Devotion through literature

Way back in March, at the beginning of Lent and the beginning of my blog, I decided to spend my 40 days in daily devotion. I’m happy to report that it went great but then Lent ended and so did my devotion to devotion.

This week I was off to the book store to find a new source of devotion (because all the other devotional books and pocket-sized books of inspiration I’ve got tucked away in bookshelves just weren’t good enough). I came back with three to choose from. Don’t worry Dear Husband, one of them was from the $1 bargain rack. Another one is called Book Lover’s Devotional  – What We Learn About Life From Sixty Great Works of Literature from Barbour Publishing. Inspiration gleaned from classic lit and paired with biblical lessons. The best of both worlds!

Yesterday’s reading was from All Quiet On The Western Front.
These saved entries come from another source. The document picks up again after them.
(** * A shallow embedding of the word-count hash table (assignment_1)

    [HashTable] follows src/assignment_1/src/HashTable.cpp and
    [TextProcessor] follows src/assignment_1/src/TextProcessor.cpp, function
    by function and under the names of the source. [std::hash] and the MD5
    functions of OpenSSL are parameters of the functions that call them;
    [MD5] gives the digest of RFC 1321 for the examples.

    Conventions of the embedding.
    - A C++ [int] is a [Z]; where the source can leave the 32-bit range
      ([size + 2000], [elements_count++], [count + 1], [word_count++])
      the check is written out.
    - A [std::vector] is a [list]; indexing outside the vector is undefined
      behaviour in the source and [Undefined] here.
    - A [char] is an [ascii]; a [std::string] is a [string]; the contents of
      a file are a [list ascii], and the files that a function opens by
      name are a [files].
    - A function that may throw returns an [outcome].

    The file has the embedding first, then the vocabulary of the
    statements, then the proofs: the properties C1 to C10 of the
    specification, and further properties X1 to X29 of the code. The
    functions that download the book, look at directories and take the
    time ([download_book], [write_data], [directory_exists],
    [create_directory], [PerformanceTimer], and [main], which calls them)
    are not modelled. *)

From Stdlib Require Import ZArith NArith List Ascii String Bool Lia.
From stdpp Require Import base tactics list.

Local Open Scope Z_scope.

(** ** Exceptions and undefined behaviour *)

Inductive exception : Type :=
| overflow_error
| invalid_argument
| runtime_error
| length_error.
(** [acc + v]: defined between numbers (a bool counts as an integer). *)
Definition py_add (acc : number) (v : pyobj) : attempt number :=
  match acc, v with
  | NInt a, PInt z => inl (NInt (a + z))
  | NInt a, PBool b => inl (NInt (a + Z.b2z b))
  | NInt a, PFloat x => inl (NFloat (IZR a + x))
  | NFloat a, PInt z => inl (NFloat (a + IZR z))
  | NFloat a, PBool b => inl (NFloat (a + IZR (Z.b2z b)))
  | NFloat a, PFloat x => inl (NFloat (a + x))
  | _, _ => inr SumTypeError
  end.

(** [sum(vs)] continued from [acc]. *)
Fixpoint py_sum (acc : number) (vs : list pyobj) : attempt number :=
  match vs with
  | [] => inl acc
  | v :: vs' => acc' <~ py_add acc v ;; py_sum acc' vs'
  end.

(** [obj.values()]: only a dict has the method. *)
Definition values (obj : pyobj) : attempt (list pyobj) :=
  match obj with
  | PDict items => inl (map snd items)
  | _ => inr AttributeError
  end.

Definition value_of_number (n : number) : value :=
  match n with
  | NInt z => VInt z
  | NFloat x => VFloat (Fin x)
  end.

(** The cell a value becomes in a column; NaN is the missing cell (an
    infinite total is outside the model of a cell). *)
Definition cell_of_value (v : value) : cell :=
  match v with
  | VInt z => Num (IZR z)
  | VFloat (Fin x) => Num x
  | VBool b => Num (IZR (Z.b2z b))
  | VStr s => Text s
  | VFloat _ => NA
  end.

Section Json.

(** [json.loads]: the decoded object, [None] for a [JSONDecodeError]. *)
Variable json_loads : string -> option pyobj.

(** The body of the [try]. *)
Definition parse_time_spent_try (time_str : cell) : attempt value :=
  replaced <~ match time_str with
              | Text s => inl (replace single_quote double_quote s)
              | _ => inr AttributeError
              end ;;
  time_dict <~ match json_loads replaced with
               | Some obj => inl obj
               | None => inr JSONDecodeError
               end ;;
  vs <~ values time_dict ;;
  total <~ py_sum (NInt 0) vs ;;
  inl (value_of_number total).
The lesson drew from the story where a German soldier, brought up to hate his French enemy, finds compassion, remorse and common ground for a French soldier whom he has to spend the night with in a trench. The French soldier dies during the night and the young German man is left to wrestle his emotions and conscience.

Christ’s teaching from the Beatitudes (Matthew 5:44) tells us to love our enemies, bless them that curse you, do good to them that hate you, and pray for them which despitefully use you, and persecute you. 

I can’t think of any one person in my life whom I would call my “enemy”. I can, however, think of people who really annoy me. It’s easy to complain about why they annoy me so much and Dear Husband is the poor soul who has to listen to most of my self-righteous drivel. Instead, I should be taking my selfish complaints to God. Whenever I don’t agree with someone or am annoyed I need to give it up in prayer. Not a prayer of Lord, set them straight or let them see the light or fix them but Lord, fix me, show me how to love that person and bless them.

When I move to a more global scale it’s easy to think of who my enemy should be. Is it possible to respond with love to those who want to hurt us? After 9/11 what would have happened had we responded with forgiveness instead of retaliation? It’s difficult to think of that as a possible scenario. It’s difficult to think that we would ever be in a place where that scenario could be taken seriously. Am I being too naive? Maybe a world where we respond to adversity with love on a global scale is unattainable.

I guess that takes me back to my little world. It’s the only one I can control right now (or try to anyway).  Gotta run, Hitler’s at the door.